▶ _Recorded data_
(** An application package the release does not carry refuses. *)
Example unknown_package :
  gate_workflow_document "acme" ["billing"] release document = Ret (Err (PackageNotCarried "billing")).
Proof. vm_compute. reflexivity. Qed.

(** The one component of the release, evaluated. *)
Ltac served_sound :=
  let Hc := fresh in let E := fresh in let c := fresh "c" in let Hs := fresh in
  assert (Hc : ∀ (P : ServingComponent → Prop), Forall P served → ∀ c, c ∈ sm_components release → P c)
    by (intros P HP c Hin; by eapply Forall_forall in Hin);
  assert (E : ∃ c, served = [c]) by (eexists; vm_compute; reflexivity); destruct E as [c E];
  constructor; apply Hc; rewrite E; constructor; try constructor;
  assert (Hs : c = match served with [x] => x | _ => c end) by (by rewrite E); rewrite Hs; clear;
  vm_compute; try reflexivity; eauto.

Lemma sound : release_sound "acme" release.
Proof. served_sound. Qed.

Definition run_key (hash : string) (facts : list (string * AdmittedFact)) : WorkflowRunKey := {|
  rk_env_key := "acme"; rk_environment := "dev"; rk_application := "erp"; rk_application_packages := ["orders"]; rk_workflow_id := "repost"; rk_version := 3;
  rk_manifest_digest := "m"; rk_wiring_hash := hash; rk_node_digests := digests_of facts |}.

Lemma gated_workflow_settles_witness :
  ∃ hash facts r, gate = Ret (Ok hash) ∧
    resolve_workflow_in_release (run_key hash facts) release document hash = Ret (Ok r) ∧
    rw_facts r = facts ∧ length facts = 2%nat ∧
    ∃ s' out, run_resolved (Z.to_nat 20002) DriverSample.request DriverSample.clerk (rw_wiring r)
      DriverSample.fresh_host = Some (Ret (s', out)).
Proof.
  destruct (gated_workflow_settles (S := DriverSample.TestHost) "acme" ["orders"] release document)
    as [_ Hgate];
    [vm_compute; reflexivity|apply (bool_decide_unpack _); vm_compute; reflexivity|exact sound|].
  destruct gated as [[hash Hh] Hdigests]. destruct (Hgate hash Hh) as (facts & Hfacts & Hrun).
  destruct (Hrun (run_key hash facts)) as (r & Hr & Hrf & Hsettle); [constructor; reflexivity|].
  exists hash, facts, r. split; [exact Hh|]. split; [exact Hr|]. split; [exact Hrf|]. split.
  - rewrite Hfacts in Hdigests. apply (f_equal length) in Hdigests. unfold digests_of in Hdigests.
    rewrite length_fmap in Hdigests. exact Hdigests.
  - destruct (Hsettle DriverSample.request DriverSample.clerk DriverSample.fresh_host (Z.to_nat 20002))
      as (s' & out & E & _); [change DEFAULT_HOP_LIMIT with 10000%Z; lia|].
    exists s', out. exact E.
Defined.

End GateSample.
(** A name the readers take: not empty, without white space around it, without a NUL. *)
Definition canonical_text (s : string) : Prop := s ≠ "" ∧ is_trimmed s = true ∧ contains_nul s = false.

Lemma noncanonical_spec s : noncanonical s = false ↔ canonical_text s.
Proof.
  unfold noncanonical, canonical_text. rewrite !orb_false_iff, negb_false_iff, String.eqb_neq. tauto.
Qed.

Definition canonical_envelope (e : Envelope) : Prop := canonical_text (en_package_id e) ∧ canonical_text (en_entity e).

Lemma as_u64_number n : is_u64 n → as_u64 (number_of_int n) = Some n.
Proof. intros [Hn _]. unfold number_of_int. by replace (n <? 0)%Z with false by lia. Qed.

Lemma as_u32_number n : is_u32 n → as_u32 (number_of_int n) = Some n.
Proof.
  intros [Hn Hm]. unfold as_u32. rewrite as_u64_number by (unfold is_u64, u64_max, u32_max in *; lia).
  simpl. by replace (n <=? u32_max)%Z with true by lia.
Qed.

Lemma decode_op_text o : decode_op (VString (op_text o)) = Some o.
Proof. by destruct o. Qed.

Lemma decode_causation_value c : is_u32 (cause_depth c) → decode_causation_stamp (causation_value c) = Some c.
Proof.
  intros Hd. unfold decode_causation_stamp.
  replace (struct_fields _ (causation_value c))
    with (Some [Some (VString (cause_run c)); Some (VString (cause_root c)); Some (number_of_int (cause_depth c))])
    by reflexivity.
  rewrite as_u32_number by done. by destruct c.
Qed.

Lemma envelope_fields `{InstantText} e :
  struct_fields [("op", false); ("old", true); ("new", true); ("package_id", false); ("entity", false);
                 ("table", false); ("lsn", false); ("txid", false); ("commit_ts", false);
                 ("causation", true)] (envelope_value e) =
  Some [Some (VString (op_text (en_op e))); VObject <$> en_old e; VObject <$> en_new e;
        Some (VString (en_package_id e)); Some (VString (en_entity e)); Some (VString (en_table e));
        Some (number_of_int (en_lsn e)); Some (number_of_int (en_txid e));
        Some (VString (instant_text (en_commit_ts e))); causation_value <$> en_causation e].
Proof. destruct e as [op [old|] [new|] package entity table lsn txid ts [c|]]; reflexivity. Qed.

(** An envelope is read back just when its names are canonical. *)
Lemma decode_envelope_value `{InstantTextLaw} e : envelope_typed e →
  (canonical_envelope e → decode_envelope (envelope_value e) = Some e) ∧
  (¬ canonical_envelope e → decode_envelope (envelope_value e) = None).
Proof.
  intros [Hl Ht Hts Hd].
  assert (E : decode_envelope (envelope_value e) =
    if noncanonical (en_package_id e) || noncanonical (en_entity e) then None else Some e).
  { unfold decode_envelope. rewrite envelope_fields.
    rewrite decode_op_text. cbn [mbind option_bind]. rewrite as_u64_number, as_u32_number by done.
    destruct e as [op old new package entity table lsn txid ts c]; cbn in *.
    replace (decode_option as_object (VObject <$> old)) with (Some old) by (by destruct old).
    replace (decode_option as_object (VObject <$> new)) with (Some new) by (by destruct new).
    rewrite parse_instant_text by done. cbn.
    replace (decode_option decode_causation_stamp (causation_value <$> c)) with (Some c); [done|].
    destruct c as [c|]; [|done].
    transitivity (Some <$> decode_causation_stamp (causation_value c)); [|done].
    by rewrite decode_causation_value by auto. }
  rewrite E. unfold canonical_envelope. rewrite <- !noncanonical_spec.
  destruct (noncanonical (en_package_id e)), (noncanonical (en_entity e)); cbn [orb]; split; naive_solver.
Qed.
Record catalog_ok (t : Workflows_) : Prop := {
  co_one : one_enabled t;
  co_checks : ∀ k r, t !! k = Some r → workflow_check k r = None;
  co_int : ∀ k r, t !! k = Some r → (k.2 ≤ i32_max)%Z;  (* [version] is an [integer] *)
  co_named : ∀ k r, t !! k = Some r → stores_document k r;
  co_enabled : ∀ k r, t !! k = Some r → wf_enabled r = true →
    ∃ d, parse_document (wf_graph r) = Ok d ∧ wiring_hash d = Ret (wf_hash r);
}.

(** The definitions of [t] stand in [t']. *)
Definition stands (t t' : Workflows_) : Prop :=
  ∀ k r, t !! k = Some r → ∃ r', t' !! k = Some r' ∧ definition_of r' = definition_of r.

#[export] Instance stands_preorder : PreOrder stands.
Proof.
  split; [by intros t k r Hr; exists r|]. intros t1 t2 t3 H12 H23 k r Hr.
  destruct (H12 k r Hr) as (r2 & Hr2 & E2). destruct (H23 k r2 Hr2) as (r3 & Hr3 & E3). exists r3. by rewrite E3.
Qed.

Lemma definition_fields r r' : definition_of r' = definition_of r →
  wf_graph r' = wf_graph r ∧ wf_hash r' = wf_hash r ∧ wf_trigger r' = wf_trigger r ∧
  wf_execution_type r' = wf_execution_type r ∧ wf_execution_role r' = wf_execution_role r ∧
  same_definition jsonb_eq r' = same_definition jsonb_eq r.
Proof.
  destruct r, r'; unfold definition_of, set_enabled; simpl. intros E. injection E as -> -> -> -> -> -> -> -> -> -> ->.
  split_and!; reflexivity.
Qed.

Lemma gate_hash v env packages digest d hash :
  gate_against_release v env packages digest d = Ret (Ok hash) → wiring_hash d = Ret hash.
Proof.
  unfold gate_against_release, gate_workflow_document, try_bind, run_bind.
  destruct (cv_releases v env digest); [|done]. destruct (from_canonical_bytes _) as [[[m ?]|]|]; [|done..].
  destruct (resolve_workflow_components _ _ _ _) as [[|]|]; [|done..].
  destruct (validate_resolved_wiring_compatibility _ _) as [[|]|]; [|done..].
  destruct (wiring_hash d) as [h|]; [|done]. by intros [= ->].
Qed.

Lemma author_inv v rq t t' hash : author_workflow jsonb_eq v rq t = Ret (Ok (t', hash)) →
  ∃ g, jsonb (as_value (aw_document rq)) = Some g ∧ (doc_version (aw_document rq) ≤ i32_max)%Z ∧
    wiring_hash (aw_document rq) = Ret hash ∧
    workflow_check (authored_key rq) (authored_row rq g hash) = None ∧
    t' = (match t !! authored_key rq with Some _ => t | None => <[authored_key rq := authored_row rq g hash]> t end) ∧
    exact_workflow_sql jsonb_eq (authored_key rq) (authored_row rq g hash) t' = true ∧
    ∀ t2, author_workflow jsonb_eq v rq t2 =
      let t3 := match t2 !! authored_key rq with Some _ => t2 | None => <[authored_key rq := authored_row rq g hash]> t2 end in
      Ret (if exact_workflow_sql jsonb_eq (authored_key rq) (authored_row rq g hash) t3 then Ok (t3, hash) else Err AConflict).
Proof.
  unfold author_workflow, try_bind, run_bind, insert_workflow_sql. intros E.
  destruct (find_entry _ _) as [packages|]; [|done]. 
  match type of E with context [if ?b then Ret (Err ASchedule) else _] => destruct b; [done|] end.
  destruct (validate_event_trigger _ _ _) as [[]|]; [|done].
  destruct (gate_against_release _ _ _ _ _) as [[h|]|] eqn:Egate; [|done..]. apply gate_hash in Egate.
  destruct (require_green_report _) as [[]|]; [|done]. destruct (Z.ltb_spec i32_max (doc_version (aw_document rq))); [done|].
  destruct (if uuid_parses _ then _ else _) as [g|] eqn:Eg; [|done].
  destruct (workflow_check _ _) eqn:Ec; [done|].
  destruct (exact_workflow_sql _ _ _ _) eqn:Ex; [|done]. injection E as <- <-.
  exists g. destruct (uuid_parses _); [|done]. do 6 (split; [done|]).
  intros t2. simpl. by destruct (exact_workflow_sql _ _ _ _).
Qed.

Lemma check_disabled k r : workflow_check k r = None →
  workflow_check k (set_enabled false (wf_enable_sequence r) r) = None.
Proof.
  assert (He : event_columns_ok r = true → event_columns_ok (set_enabled false (wf_enable_sequence r) r) = true).
  { unfold event_columns_ok. simpl. destruct (wf_source_package r), (wf_entity r), (wf_ops r); try done.
    rewrite !andb_true_iff. intros [? Hs]. split; [done|]. by destruct (wf_enable_sequence r). }
  destruct k as [[[[env e] app] id] version]. unfold workflow_check. simpl.
  do 8 match goal with |- (if ?b then _ else _) = None → _ => destruct b; [done|] end.
  destruct (String.eqb (wf_trigger r) "event"); [|done].
  destruct (event_columns_ok r); [|done]. by rewrite He.
Qed.

#[local] Arguments workflow_check : simpl never.

Lemma disable_others_lookup k k' t : disable_others_sql k t !! k' =
  (λ r, if same_workflow k' k && negb (k'.2 =? k.2)%Z && wf_enabled r
        then set_enabled false (wf_enable_sequence r) r else r) <$> t !! k'.
Proof. unfold disable_others_sql. rewrite map_lookup_imap. by destruct (t !! k'). Qed.

Lemma disabled_definition s r : definition_of (set_enabled false s r) = definition_of r.
Proof. done. Qed.

Lemma disable_others_stands k t : stands t (disable_others_sql k t).
Proof.
  intros k' r Hr. rewrite disable_others_lookup, Hr. simpl. eexists. split; [done|]. by case_match.
Qed.

(** Disabling a row keeps the catalog well formed. *)
Lemma disabled_ok t t' : catalog_ok t →
  (∀ k r', t' !! k = Some r' → ∃ r, t !! k = Some r ∧
     (r' = r ∨ r' = set_enabled false (wf_enable_sequence r) r)) → catalog_ok t'.
Proof.
  intros [Hone Hchk Hint Hnm Hen] Hback. split.
  - intros k k' r r' Hr Hr' He He'.
    destruct (Hback _ _ Hr) as (r0 & Hr0 & [-> | ->]); [|done].
    destruct (Hback _ _ Hr') as (r1 & Hr1 & [-> | ->]); [|done]. by eapply Hone.
  - intros k r Hr. destruct (Hback _ _ Hr) as (r0 & Hr0 & [-> | ->]); [by apply Hchk|]. by apply check_disabled, Hchk.
  - intros k r Hr. destruct (Hback _ _ Hr) as (r0 & Hr0 & _). by apply (Hint _ _ Hr0).
  - intros k r Hr. destruct (Hback _ _ Hr) as (r0 & Hr0 & [-> | ->]); by apply (Hnm _ _ Hr0).
  - intros k r Hr He. destruct (Hback _ _ Hr) as (r0 & Hr0 & [-> | ->]); [by apply (Hen k)|done].
Qed.

Lemma author_step_ok v rq hash t t' : document_fits (aw_document rq) →
  author_workflow jsonb_eq v rq t = Ret (Ok (t', hash)) → catalog_ok t → catalog_ok t' ∧ stands t t'.
Proof.
  intros Hfit E Hok. destruct (author_inv _ _ _ _ _ E) as (g & Hg & Hi & Hh & Hc & -> & _ & _).
  destruct (t !! authored_key rq) eqn:Ek; [by split|]. destruct Hok as [Hone Hchk Hint Hnm Hen]. split.
  - split.
    + intros k k' r r' [[<- <-]|[? Hr]]%lookup_insert_Some [[<- <-]|[? Hr']]%lookup_insert_Some; [done..|].
      by apply Hone.
    + intros k r [[<- <-]|[? Hr]]%lookup_insert_Some; [done|auto].
    + intros k r [[<- <-]|[? Hr]]%lookup_insert_Some; [done|by eapply Hint].
    + intros k r [[<- <-]|[? Hr]]%lookup_insert_Some; [|auto]. exists (aw_document rq). by split_and!.
    + intros k r [[<- <-]|[? Hr]]%lookup_insert_Some; [done|]. by apply (Hen k).
  - intros k r Hr. exists r. split; [|done]. rewrite lookup_insert_ne; [done|]. intros <-. congruence.
Qed.

(** What an enabling transaction did: the version, the judgement of its graph and of the
    roles, and the two updates. *)
Lemma enable_inv held v w enabler digest declared t t' :
  enable_workflow held v w enabler digest declared t = Ret (Ok t') →
  ∃ row d seq, t !! version_key w = Some row ∧ parse_document (wf_graph row) = Ok d ∧
    gate_against_release v (version_env_key w) (default [] (find_entry (wv_application w) declared)) digest d =
      Ret (Ok (wf_hash row)) ∧
    check_roles v enabler row = Ok tt ∧
    enable_sequence v declared row = Ret (Ok seq) ∧
    workflow_check (version_key w) (set_enabled true seq row) = None ∧
    t' = <[version_key w := set_enabled true seq row]> (disable_others_sql (version_key w) t).
Proof.
  unfold enable_workflow, enable_in, try_bind, run_bind. destruct held; [done|].
  destruct (_ <? _)%Z; [done|]. destruct (t !! version_key w) as [row|] eqn:Er; [|done].
  destruct (parse_document (wf_graph row)) as [d|] eqn:Ed; [|done].
  destruct (gate_against_release _ _ _ _ _) as [[h|]|] eqn:Eg; [|done..].
  destruct (String.eqb_spec h (wf_hash row)) as [-> |]; [simpl|done].
  destruct (check_roles v enabler row) as [[]|] eqn:Ec; [|done].
  destruct (enable_sequence v declared row) as [[seq|]|] eqn:Es; [|done..].
  unfold enable_sql. rewrite disable_others_lookup, Er. simpl.
  rewrite Z.eqb_refl. simpl. rewrite andb_false_r. simpl.
  destruct (workflow_check _ _) eqn:Ew; [done|]. intros [= <-]. by exists row, d, seq.
Qed.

▶ _Exercise description_
Lines with the word "injection" in them should be copied from the preceding records.

▶ _Output below_
  destruct r, r'; unfold definition_of, set_enabled; simpl. intros E. injection E as -> -> -> -> -> -> -> -> -> -> ->.
  destruct (exact_workflow_sql _ _ _ _) eqn:Ex; [|done]. injection E as <- <-.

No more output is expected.